(* ===== verification/World.v ===== *)
(** * The state of the program

    The structures of [include/dyco/dyco_coroutine.h], the interface to the
    operating system and the C library ([OS]), the state of one thread
    ([world]) and the accessors the components share.

    One thread is modelled: its scheduler is the value of the thread-specific
    key ([w_sched]).  Objects live in maps indexed by their address, so that
    an access to a freed object is the fault [FSegv].  The [ready_next] links
    of the coroutines are kept with the queue heads ([s_queues], file Queue),
    their saved contexts with the interpreter of context switches (file Run),
    and the pointer lists [dyco_sublist] and [freelist] are lists. *)
From S2P Require Import Prelude Htable Queue SleepTree.

Local Open Scope Z_scope.

(** ** Constants *)

Definition DYCO_MAX_EVENTS : Z := 1024.
Definition DYCO_MAX_STACKSIZE : Z := 64 * 1024.
Definition DYCO_DEFAULT_TIMEOUT : Z := 10000000.
Definition DYCO_DEFAULT_CHANNELSIZE : Z := 256.
Definition DYCO_URGENT_MAXEXEC : Z := 128.
Definition DYCO_URGENT_MAXWAIT : Z := 128.

(** The enumeration [dyco_coroutine_status]: bit numbers of the status word. *)
Definition COROUTINE_STATUS_NEW : Z := 0.
Definition COROUTINE_STATUS_READY : Z := 1.
Definition COROUTINE_STATUS_EXITED : Z := 2.
Definition COROUTINE_STATUS_RUNNING : Z := 3.
Definition COROUTINE_STATUS_SLEEPING : Z := 4.
Definition COROUTINE_STATUS_SCHEDCALL : Z := 5.
Definition COROUTINE_STATUS_KILLED : Z := 6.
Definition COROUTINE_FLAGS_URGENT : Z := 7.
Definition COROUTINE_FLAGS_OWNSTACK : Z := 8.
Definition COROUTINE_FLAGS_ALLOCSTACKMEM : Z := 9.
Definition COROUTINE_FLAGS_WAITING : Z := 10.
Definition COROUTINE_FLAGS_EXPIRED : Z := 11.
Definition COROUTINE_FLAGS_IOMULTIPLEXING : Z := 12.
Definition COROUTINE_FLAGS_WAITSIGNAL : Z := 13.
Definition COROUTINE_FLAGS_INCOROPOOL : Z := 14.
Definition COROUTINE_FLAGS_ASYMMETRIC : Z := 15.

(** [poll]/[epoll] event bits of the Linux interface. *)
Definition EPOLLIN : Z := 1.
Definition EPOLLOUT : Z := 4.
Definition EPOLLERR : Z := 8.
Definition EPOLLHUP : Z := 16.

Inductive dyco_schedcall_num := CALLNUM_SIGPROCMASK | CALLNUM_SCHED_STOP | CALLNUM_SCHED_ABORT.

Inductive dyco_schedule_status :=
  | SCHEDULE_STATUS_READY
  | SCHEDULE_STATUS_RUNNING
  | SCHEDULE_STATUS_STOPPED
  | SCHEDULE_STATUS_ABORTED
  | SCHEDULE_STATUS_DONE.

Inductive half_duplex_channel_status :=
  | HDC_STATUS_NOP
  | HDC_STATUS_EMPTY
  | HDC_STATUS_FULL
  | HDC_STATUS_WANTREAD
  | HDC_STATUS_WANTWRITE
  | HDC_STATUS_WANTCLOSE
  | HDC_STATUS_CANCLOSE.

Inductive dyco_pubsub_channel_status :=
  | PSC_STATUS_NOP
  | PSC_STATUS_EMPTY
  | PSC_STATUS_TRANS
  | PSC_STATUS_CLOSE.

#[export] Instance schedule_status_eq_dec : EqDecision dyco_schedule_status.
Proof. solve_decision. Defined.
#[export] Instance hdc_status_eq_dec : EqDecision half_duplex_channel_status.
Proof. solve_decision. Defined.
#[export] Instance psc_status_eq_dec : EqDecision dyco_pubsub_channel_status.
Proof. solve_decision. Defined.

(** ** The operating system and the C library

    [kernel] is the state of everything outside the program.  A call returns
    its result and the new kernel state; [os_epoll_wait] returns the number of
    events and the descriptors of the event list.  [os_malloc] is given the
    set of addresses in use and returns 0 when memory is exhausted. *)
Class OS := {
  kernel : Type;
  os_clock_gettime : kernel -> (Z * Z) * kernel;
  os_malloc : gset Z -> kernel -> addr * kernel;
  os_alloc_ok : kernel -> (nat -> bool) * kernel;
  os_epoll_create : kernel -> Z * kernel;
  os_epoll_add : Z -> Z -> Z -> kernel -> Z * kernel;
  os_epoll_del : Z -> Z -> kernel -> Z * kernel;
  os_epoll_wait : Z -> Z -> kernel -> (Z * list Z) * kernel;
  os_errno_eintr : kernel -> bool;
  os_poll : Z -> Z -> kernel -> Z * kernel;
  os_close : Z -> kernel -> Z * kernel;
  os_eventfd : kernel -> Z * kernel;
  os_eventfd_write : Z -> Z -> kernel -> Z * kernel;
  os_eventfd_read : Z -> kernel -> option Z * kernel;
  os_sigprocmask : Z -> Z -> kernel -> (Z * Z) * kernel;
  os_getpagesize : Z;
  os_stack_used : kernel -> Z
}.

(** ** Structures *)

(** [struct schedcall]; the argument is used by [CALLNUM_SIGPROCMASK] only: the
    pair of its [__how] and [__set], and the mask stored through its [__oset]. *)
Record schedcall := mk_schedcall {
  call_num : dyco_schedcall_num;
  call_ret : Z;
  call_arg : Z * Z;
  call_oset : Z
}.

(** [struct dyco_coroutine]. [co_stack] is the address of the stack buffer and
    [co_stack_buf] the bytes saved in it; [co_sched] is null until a scheduler
    adopts the coroutine. *)
Record dyco_coroutine := mk_co {
  co_func : Z;
  co_arg : Z;
  co_sched : addr;
  co_stack : addr;
  co_stack_buf : list Z;
  co_stack_size : Z;
  co_status : Z;
  co_sched_count : Z;
  co_sleep_usecs : Z;
  co_old_sigmask : Z;
  co_cid : Z;
  co_cpool : addr;
  co_udata : Z;
  co_epollfd : Z;
  co_sigfd : Z
}.

Definition set_co_func (x : Z) (r : dyco_coroutine) : dyco_coroutine :=
  mk_co x (co_arg r) (co_sched r) (co_stack r) (co_stack_buf r) (co_stack_size r) (co_status r)
    (co_sched_count r) (co_sleep_usecs r) (co_old_sigmask r) (co_cid r) (co_cpool r) (co_udata
    r) (co_epollfd r) (co_sigfd r).
Definition set_co_arg (x : Z) (r : dyco_coroutine) : dyco_coroutine :=
  mk_co (co_func r) x (co_sched r) (co_stack r) (co_stack_buf r) (co_stack_size r) (co_status r)
    (co_sched_count r) (co_sleep_usecs r) (co_old_sigmask r) (co_cid r) (co_cpool r) (co_udata
    r) (co_epollfd r) (co_sigfd r).
Definition set_co_sched (x : addr) (r : dyco_coroutine) : dyco_coroutine :=
  mk_co (co_func r) (co_arg r) x (co_stack r) (co_stack_buf r) (co_stack_size r) (co_status r)
    (co_sched_count r) (co_sleep_usecs r) (co_old_sigmask r) (co_cid r) (co_cpool r) (co_udata
    r) (co_epollfd r) (co_sigfd r).
Definition set_co_stack (x : addr) (r : dyco_coroutine) : dyco_coroutine :=
  mk_co (co_func r) (co_arg r) (co_sched r) x (co_stack_buf r) (co_stack_size r) (co_status r)
    (co_sched_count r) (co_sleep_usecs r) (co_old_sigmask r) (co_cid r) (co_cpool r) (co_udata
    r) (co_epollfd r) (co_sigfd r).
Definition set_co_stack_buf (x : list Z) (r : dyco_coroutine) : dyco_coroutine :=
  mk_co (co_func r) (co_arg r) (co_sched r) (co_stack r) x (co_stack_size r) (co_status r)
    (co_sched_count r) (co_sleep_usecs r) (co_old_sigmask r) (co_cid r) (co_cpool r) (co_udata
    r) (co_epollfd r) (co_sigfd r).
Definition set_co_stack_size (x : Z) (r : dyco_coroutine) : dyco_coroutine :=
  mk_co (co_func r) (co_arg r) (co_sched r) (co_stack r) (co_stack_buf r) x (co_status r)
    (co_sched_count r) (co_sleep_usecs r) (co_old_sigmask r) (co_cid r) (co_cpool r) (co_udata
    r) (co_epollfd r) (co_sigfd r).
Definition set_co_status (x : Z) (r : dyco_coroutine) : dyco_coroutine :=
  mk_co (co_func r) (co_arg r) (co_sched r) (co_stack r) (co_stack_buf r) (co_stack_size r) x
    (co_sched_count r) (co_sleep_usecs r) (co_old_sigmask r) (co_cid r) (co_cpool r) (co_udata
    r) (co_epollfd r) (co_sigfd r).
Definition set_co_sched_count (x : Z) (r : dyco_coroutine) : dyco_coroutine :=
  mk_co (co_func r) (co_arg r) (co_sched r) (co_stack r) (co_stack_buf r) (co_stack_size r)
    (co_status r) x (co_sleep_usecs r) (co_old_sigmask r) (co_cid r) (co_cpool r) (co_udata r)
    (co_epollfd r) (co_sigfd r).
Definition set_co_sleep_usecs (x : Z) (r : dyco_coroutine) : dyco_coroutine :=
  mk_co (co_func r) (co_arg r) (co_sched r) (co_stack r) (co_stack_buf r) (co_stack_size r)
    (co_status r) (co_sched_count r) x (co_old_sigmask r) (co_cid r) (co_cpool r) (co_udata r)
    (co_epollfd r) (co_sigfd r).
Definition set_co_old_sigmask (x : Z) (r : dyco_coroutine) : dyco_coroutine :=
  mk_co (co_func r) (co_arg r) (co_sched r) (co_stack r) (co_stack_buf r) (co_stack_size r)
    (co_status r) (co_sched_count r) (co_sleep_usecs r) x (co_cid r) (co_cpool r) (co_udata r)
    (co_epollfd r) (co_sigfd r).
Definition set_co_cid (x : Z) (r : dyco_coroutine) : dyco_coroutine :=
  mk_co (co_func r) (co_arg r) (co_sched r) (co_stack r) (co_stack_buf r) (co_stack_size r)
    (co_status r) (co_sched_count r) (co_sleep_usecs r) (co_old_sigmask r) x (co_cpool r)
    (co_udata r) (co_epollfd r) (co_sigfd r).
Definition set_co_cpool (x : addr) (r : dyco_coroutine) : dyco_coroutine :=
  mk_co (co_func r) (co_arg r) (co_sched r) (co_stack r) (co_stack_buf r) (co_stack_size r)
    (co_status r) (co_sched_count r) (co_sleep_usecs r) (co_old_sigmask r) (co_cid r) x
    (co_udata r) (co_epollfd r) (co_sigfd r).
Definition set_co_udata (x : Z) (r : dyco_coroutine) : dyco_coroutine :=
  mk_co (co_func r) (co_arg r) (co_sched r) (co_stack r) (co_stack_buf r) (co_stack_size r)
    (co_status r) (co_sched_count r) (co_sleep_usecs r) (co_old_sigmask r) (co_cid r) (co_cpool
    r) x (co_epollfd r) (co_sigfd r).
Definition set_co_epollfd (x : Z) (r : dyco_coroutine) : dyco_coroutine :=
  mk_co (co_func r) (co_arg r) (co_sched r) (co_stack r) (co_stack_buf r) (co_stack_size r)
    (co_status r) (co_sched_count r) (co_sleep_usecs r) (co_old_sigmask r) (co_cid r) (co_cpool
    r) (co_udata r) x (co_sigfd r).
Definition set_co_sigfd (x : Z) (r : dyco_coroutine) : dyco_coroutine :=
  mk_co (co_func r) (co_arg r) (co_sched r) (co_stack r) (co_stack_buf r) (co_stack_size r)
    (co_status r) (co_sched_count r) (co_sleep_usecs r) (co_old_sigmask r) (co_cid r) (co_cpool
    r) (co_udata r) (co_epollfd r) x.

(** [struct coroutinepool], [struct half_duplex_channel], [struct waitgroup],
    [struct pubsub_channel] and [struct semaphore]; the tail pointer of the
    semaphore queue is the last node of the list. *)
Record coroutinepool := mk_cp {
  cp_totalsize : Z;
  cp_activenum : Z;
  cp_stacksize : Z;
  cp_sublist : list Z;
  cp_freelist : list addr
}.

Definition set_cp_totalsize (x : Z) (r : coroutinepool) : coroutinepool :=
  mk_cp x (cp_activenum r) (cp_stacksize r) (cp_sublist r) (cp_freelist r).
Definition set_cp_activenum (x : Z) (r : coroutinepool) : coroutinepool :=
  mk_cp (cp_totalsize r) x (cp_stacksize r) (cp_sublist r) (cp_freelist r).
Definition set_cp_stacksize (x : Z) (r : coroutinepool) : coroutinepool :=
  mk_cp (cp_totalsize r) (cp_activenum r) x (cp_sublist r) (cp_freelist r).
Definition set_cp_sublist (x : list Z) (r : coroutinepool) : coroutinepool :=
  mk_cp (cp_totalsize r) (cp_activenum r) (cp_stacksize r) x (cp_freelist r).
Definition set_cp_freelist (x : list addr) (r : coroutinepool) : coroutinepool :=
  mk_cp (cp_totalsize r) (cp_activenum r) (cp_stacksize r) (cp_sublist r) x.

Record half_duplex_channel := mk_chan {
  ch_maxsize : Z;
  ch_msglen : Z;
  ch_msg : list Z;
  ch_r_notifyfd : Z;
  ch_w_notifyfd : Z;
  ch_status : half_duplex_channel_status
}.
=-=-=
- **WORK INSTRUCTIONS**: Take every line from the listing above that includes the word "saved" and copy it.

- **EXERCISE RESPONSE**:
    their saved contexts with the interpreter of context switches (file Run),
    [co_stack_buf] the bytes saved in it; [co_sched] is null until a scheduler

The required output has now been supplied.